A distant second to DataStream with an installed base of 8,000 customers, Maximo is marketed by MRO Inc. (formerly PSDI), a firm that has forged partnerships with many of the food industry's software and controls suppliers. "Connecting these systems isn't free," acknowledges Milton Bevington, MRO's director of asset management, and a certain amount of customization is a given. "Software doesn't know anything; maintenance engineers know a lot," he points out. "The purpose of the software is to incorporate the knowledge of the engineer into the automated maintenance system."
"Predictive maintenance isn't a thing, it's a process," Bevington adds. "It can be as simple as counting the number of times a fuel filter is replaced and getting an alert when the fifth change occurs, or it might rely on a technique like spectrographic oil analysis. It is the job of the controls to feed data on temperature, pressure, on/off status and so on to a PC. It's the job of a system like Maximo to tell you maintenance must be done. If it's a good system, it tells you before there is a failure."
The final frontierUntil food manufacturers get a better handle on CMMS, efforts to adopt preventive maintenance strategies will face an uphill struggle. Without CMMS to move plant-level information to interested parties throughout the organization, the potential of process-related data will remain tantalizingly out of reach.
Bridging the gap requires a commitment from top management, and that can be difficult to attain. "Capital spending on maintenance is something that's hard to sell," reflects Buck. "If somebody wants to look good, he'll come into a plant and cut maintenance and other costs to become the lowest-cost provider. But he better be able to move on to another job in a few years when things start to break down."
"Maintenance is almost a philosophy, and it has to be bought into at the highest level if it is to become a tactical advantage," adds Rockwell Automation's Don Lovell, a onetime maintenance manager at Kellogg Co. "If it's not part of the corporate vision, it may not get the attention it needs."
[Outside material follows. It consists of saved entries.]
(* ===== verification/VmSpace.v ===== *)
(** Address spaces apart from the free list, so that several can share the memory, and the
    end of one: [freevm] of [vm.c]. *)

From stdpp Require Import gmap.
From S2P Require Import Prelude CString Mmu Kalloc Vm VmSpec VmThm VmCopy.

(** The pages of an address space: its directory, its tables and its user pages. *)
Definition holds (pgdir : Z) (T : gmap Z Z) (A : Z -> Z) (p : Z) : Prop :=
  owned pgdir T p \/ user_frame A p.

Lemma holds_dir pgdir T A : holds pgdir T A pgdir.
Proof. left. by left. Qed.

Section space.
Context (kend : Z) (Hkend : 0 < kend < 2 ^ 32).
Local Abbreviation aspace := (aspace kend).
Local Abbreviation good := (good kend).
Local Abbreviation user_ok := (user_ok kend).

(** The free pages. *)
Definition free_pages (s : kmem) (l : list Z) : Prop := kmem_rep kend s l /\ Forall page_in_memory l.

Record uspace (m : mem) (pgdir : Z) (T : gmap Z Z) (A : Z -> Z) : Prop := {
  us_dir : good pgdir;
  us_pde : forall d, 0 <= d < 1024 ->
    match T !! d with
    | Some tab => load32 m (pgdir + 4 * d) = V2P tab + 7
    | None => present (load32 m (pgdir + 4 * d)) = false
    end;
  us_table : forall d tab, T !! d = Some tab -> 0 <= d < 1024 /\ good tab /\ tab <> pgdir;
  us_tinj : forall d d' tab, T !! d = Some tab -> T !! d' = Some tab -> d = d';
  us_pte : forall n, 0 <= n < 2 ^ 20 ->
    A n = match T !! (n / 1024) with
          | Some tab => load32 m (tab + 4 * (n mod 1024))
          | None => 0
          end;
  us_frame : forall n, 0 <= n < UPAGES -> present (A n) = true ->
    0 <= A n < 2 ^ 32 /\ good (frame (A n)) /\ ~ owned pgdir T (frame (A n));
  us_finj : forall n n', 0 <= n < UPAGES -> 0 <= n' < UPAGES ->
    present (A n) = true -> present (A n') = true -> frame (A n) = frame (A n') -> n = n';
}.

Lemma uspace_of s l pgdir T A : aspace s l pgdir T A -> user_ok l pgdir T A ->
  free_pages s l /\ uspace (km_mem s) pgdir T A /\ forall p, holds pgdir T A p -> p ∉ l.
Proof.
  intros R U. destruct R, U. split; [done|]. split.
  - split; try done.
    + intros d tab Hd. destruct (as_tab d tab Hd) as (? & ? & ? & _). done.
    + intros n Hn Hp. destruct (uo_frame n Hn Hp) as (? & ? & _ & ?). done.
  - intros p [[->|[d Hd]]|(n & Hn & Hp & ->)]; [done|by apply (as_tab _ _ Hd)|by apply uo_frame].
Qed.

Lemma uspace_join s l pgdir T A : free_pages s l -> uspace (km_mem s) pgdir T A ->
  (forall p, holds pgdir T A p -> p ∉ l) -> aspace s l pgdir T A /\ user_ok l pgdir T A.
Proof.
  intros [F M] U H. destruct U. split; split; try done.
  - apply H, holds_dir.
  - intros d tab Hd. destruct (us_table0 d tab Hd) as (? & ? & ?). split_and!; try done; [lia..|].
    apply H. left. right. eauto.
  - intros n Hn Hp. destruct (us_frame0 n Hn Hp) as (? & ? & ?). split_and!; try done; [lia..|].
    apply H. right. by exists n.
Qed.

Lemma holds_good m pgdir T A p : uspace m pgdir T A -> holds pgdir T A p -> good p.
Proof.
  intros U [[->|[d Hd]]|(n & Hn & Hp & ->)]; [apply U|by apply (us_table _ _ _ _ U _ _ Hd)|by apply U].
Qed.

(** Writes to other pages keep a space and what its program sees. *)
Lemma uspace_only P m m' pgdir T A : only P m m' -> (forall p, P p -> good p /\ ~ holds pgdir T A p) ->
  uspace m pgdir T A -> uspace m' pgdir T A.
Proof.
  intros Ho HP U. pose proof U as [].
  assert (HP1 : forall q, holds pgdir T A q -> forall p, P p -> good p /\ p <> q).
  { intros q Hq p Hp. destruct (HP p Hp) as [? Hn]. split; [done|]. by intros ->. }
  split; try done.
  - intros d Hd. specialize (us_pde0 d Hd).
    by rewrite (load32_only kend P m m' pgdir) by (done || (unfold PGSIZE; lia) || apply HP1, holds_dir).
  - intros n Hn. rewrite us_pte0 by done. destruct (T !! (n / 1024)) as [tab|] eqn:E; [|done].
    destruct (us_table0 _ _ E) as (_ & Hg & _). pose proof (Z.mod_pos_bound n 1024).
    symmetry. apply (load32_only kend P _ _ tab); try done; try (unfold PGSIZE; lia).
    apply HP1. left. right. eauto.
Qed.

Lemma ubyte_only P s s' pgdir T A x : only P (km_mem s) (km_mem s') ->
  (forall p, P p -> good p /\ ~ user_frame A p) -> uspace (km_mem s) pgdir T A ->
  0 <= x < KERNBASE -> ubyte s' A x = ubyte s A x.
Proof.
  intros Ho HP U Hx. unfold ubyte. destruct (user_page (A (x / PGSIZE))) eqn:Eu; [|done]. f_equal.
  assert (Hn : 0 <= x / PGSIZE < UPAGES).
  { change UPAGES with 524288. unfold PGSIZE, KERNBASE in *.
    split; [apply Z.div_pos; lia|apply Z.div_lt_upper_bound; lia]. }
  assert (Hp : present (A (x / PGSIZE)) = true) by (unfold user_page in Eu; by apply andb_true_iff in Eu as [? _]).
  destruct (us_frame _ _ _ _ U _ Hn Hp) as (_ & Hg & _). pose proof (Z.mod_pos_bound x PGSIZE ltac:(done)).
  apply Ho. intros p Pp. destruct (HP p Pp) as [Hgp Hnp].
  assert (p <> frame (A (x / PGSIZE))) as Hne by (intros ->; apply Hnp; by exists (x / PGSIZE)).
  destruct (good_apart kend p _ Hgp Hg Hne); lia.
Qed.

Lemma free_pages_good s l p : free_pages s l -> p ∈ l -> good p.
Proof. intros [F M]. by apply (free_good kend Hkend s). Qed.

(** [kfree] of a page that is not free. *)
Lemma wp_kfree_page may s l v (Q : unit -> kmem -> Prop) : free_pages s l -> good v -> v ∉ l ->
  (forall s', free_pages s' (v :: l) -> only (eq v) (km_mem s) (km_mem s') -> Q tt s') ->
  wp may (kfree kend v) s Q.
Proof.
  intros [F M] Hg Hl HQ.
  destruct (kfree_push kend Hkend s l v F M (proj1 Hg) Hl) as (s' & Hk & Hrep & _ & Hm).
  unfold wp. rewrite Hk. apply HQ.
  - split; [done|]. constructor; [apply Hg|done].
  - intros x Hx. apply Hm. specialize (Hx v eq_refl). lia.
Qed.

(** * Freeing the tables *)

(** After [i] entries of the directory: the tables found there are free. *)
Definition tables_freed (s0 : kmem) (l : list Z) (pgdir : Z) (T : gmap Z Z) (i : nat) (s : kmem) : Prop :=
  exists l', free_pages s l' /\
    (forall p, p ∈ l' <-> p ∈ l \/ exists d, d < Z.of_nat i /\ T !! d = Some p) /\
    only (fun q => exists d, T !! d = Some q) (km_mem s0) (km_mem s).

Lemma tables_freed_pde s0 l pgdir T A i s d : uspace (km_mem s0) pgdir T A ->
  tables_freed s0 l pgdir T i s -> 0 <= d < 1024 ->
  load32 (km_mem s) (pgdir + 4 * d) = load32 (km_mem s0) (pgdir + 4 * d).
Proof.
  intros U (l' & _ & _ & O) Hd. apply (load32_only kend _ _ _ pgdir _ O); [apply U|lia|unfold PGSIZE; lia|].
  intros p [e He]. by destruct (us_table _ _ _ _ U _ _ He) as (_ & ? & ?).
Qed.

Lemma wp_free_table s0 l pgdir T A i s : uspace (km_mem s0) pgdir T A ->
  (forall p, owned pgdir T p -> p ∉ l) -> (i < 1024)%nat ->
  tables_freed s0 l pgdir T i s ->
  wp never (let* e := load (pgdir + 4 * Z.of_nat i) in
            if negb (Z.land e PTE_P =? 0) then kfree kend (P2V (PTE_ADDR e)) else ret tt) s
    (fun _ s' => tables_freed s0 l pgdir T (S i) s').
Proof.
  intros U Hl Hi TF. wbind. apply wp_load; [apply (pde_ne0 kend); [apply U|lia]|].
  rewrite (tables_freed_pde s0 l pgdir T A i s) by (done || lia). fold (present (load32 (km_mem s0) (pgdir + 4 * Z.of_nat i))).
  pose proof (us_pde _ _ _ _ U (Z.of_nat i) ltac:(lia)) as Hpde.
  destruct TF as (l' & F & Hin & O). destruct (T !! Z.of_nat i) as [tab|] eqn:E.
  - destruct (us_table _ _ _ _ U _ _ E) as (_ & Hg & _).
    rewrite Hpde. destruct (pde_present kend tab Hg) as [-> ->].
    apply (wp_kfree_page _ s l' tab); [done|done| |].
    + rewrite Hin. intros [Hx|(d & Hd & Hx)]; [apply (Hl tab); [right; eauto|done]|].
      pose proof (us_tinj _ _ _ _ U _ _ _ Hx E). lia.
    + intros s' F' O'. exists (tab :: l'). split; [done|]. split.
      * intros p. rewrite elem_of_cons, Hin. split.
        -- intros [->|[?|(d & ? & ?)]]; [right; exists (Z.of_nat i); split; [lia|done]|by left|right; exists d; split; [lia|done]].
        -- intros [?|(d & Hd & Hx)]; [by right; left|]. destruct (decide (d = Z.of_nat i)) as [->|]; [left; congruence|].
           right. right. exists d. split; [lia|done].
      * eapply only_trans; [exact O|]. eapply only_mono; [exact O'|]. intros q <-. eauto.
  - rewrite Hpde. apply wp_ret. exists l'. split; [done|]. split; [|done]. intros p. rewrite Hin.
    split; (intros [?|(d & Hd & Hx)]; [by left|]); right; exists d; (split; [|done]); [lia|].
    destruct (decide (d = Z.of_nat i)) as [->|]; [congruence|lia].
Qed.

Context (Hkern : KERNBASE < kend).

Lemma cleared_user A n : 0 <= n < UPAGES -> present (cleared A 0 UPAGES n) = false.
Proof.
  intros Hn. unfold cleared. destruct (present (A n)) eqn:E; rewrite ?andb_true_r, ?andb_false_r; [|done].
  destruct (Z.leb_spec 0 n), (Z.ltb_spec n (0 + UPAGES)); simpl; done || lia.
Qed.

Lemma wp_freevm pgdir s l T A : aspace s l pgdir T A -> user_ok l pgdir T A ->
  wp never (freevm kend pgdir) s (fun _ s' => exists l', free_pages s' l' /\
    (forall p, p ∈ l' <-> p ∈ l \/ holds pgdir T A p) /\
    only (holds pgdir T A) (km_mem s) (km_mem s')).
Proof.
  intros R U. pose proof (as_dir _ _ _ _ _ _ R) as Hg. destruct (good_range kend _ Hg) as (Hr & _).
  unfold freevm. rewrite (proj2 (Z.eqb_neq _ _)) by (unfold KERNBASE in Hr; lia). wbind.
  eapply wp_mono; [apply (wp_deallocuvm kend Hkend Hkern pgdir KERNBASE 0 s l T A); try done|].
  change (pages 0) with 0. change (pages KERNBASE - 0) with UPAGES.
  intros r s1 [_ (R1 & U1 & O1)]. rewrite Z2Nat.id in R1, U1 by done.
  destruct (uspace_of _ _ _ _ _ R1 U1) as (F1 & S1 & H1).
  set (l1 := reverse (frames_in A 0 (Z.to_nat UPAGES)) ++ l) in *.
  assert (Hl1 : forall p, p ∈ l1 <-> p ∈ l \/ user_frame A p).
  { intros p. unfold l1. rewrite elem_of_dealloc, frames_in_elem, Z2Nat.id by done. rewrite Z.add_0_l. unfold user_frame. tauto. }
  assert (O1' : only (holds pgdir T A) (km_mem s) (km_mem s1)).
  { eapply only_mono; [exact O1|]. cbn beta. intros q [?|Hq]; [by left|]. right.
    apply frames_in_elem in Hq as (n & Hn & Hq). rewrite Z2Nat.id in Hn by done. by exists n. }
  clear O1 R1 U1. clearbody l1.
  wbind. eapply wp_mono; [apply (wp_for_up never _ (fun i s => tables_freed s1 l1 pgdir T i s))|].
  - intros i s2 Hi HI. eapply wp_free_table; [exact S1|intros p Hp; apply H1; by left|unfold NPDENTRIES in Hi; lia|done].
  - exists l1. split; [done|]. split; [|apply only_refl]. intros p. split; [by left|].
    intros [?|(d & Hd & Hx)]; [done|]. pose proof (us_table _ _ _ _ S1 _ _ Hx). lia.
  - intros u s2 (l2 & F2 & Hl2 & O2). apply (wp_kfree_page _ s2 l2 pgdir); [done|done| |].
    + rewrite Hl2. intros [Hx|(d & _ & Hx)]; [by apply (H1 pgdir); [apply holds_dir|]|].
      by destruct (us_table _ _ _ _ S1 _ _ Hx) as (_ & _ & ?).
    + intros s3 F3 O3. exists (pgdir :: l2). split; [done|]. split.
      * intros p. rewrite elem_of_cons, Hl2, Hl1. unfold holds, owned.
        split; [intros [?|[[?|?]|(d & _ & ?)]]; eauto|].
        intros [?|[[?|[d Hd]]|?]]; [tauto|tauto| |tauto]. right. right. exists d. split; [|done].
        destruct (us_table _ _ _ _ S1 _ _ Hd) as (? & _). rewrite Nat.add_0_l, Z2Nat.id by done. unfold NPDENTRIES. lia.
      * eapply only_trans; [|eapply only_trans]; eapply only_mono; [exact O1'|done|exact O2| |exact O3|]; cbn beta.
        -- intros q ?. left. by right.
        -- intros q <-. apply holds_dir.
Qed.
End space.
"In a lot of ways, maintenance is the last frontier in capital investment, but companies are waking up to the fact that it can be a gold mine in cost savings and improved output," agrees Bever. But with corporations cutting back on greenfield projects, boosting capacity at existing facilities is becoming more important. If more capacity is needed and a new plant isn't an option, better asset utilization is the answer, and predictive condition-based monitoring is the first step along that path.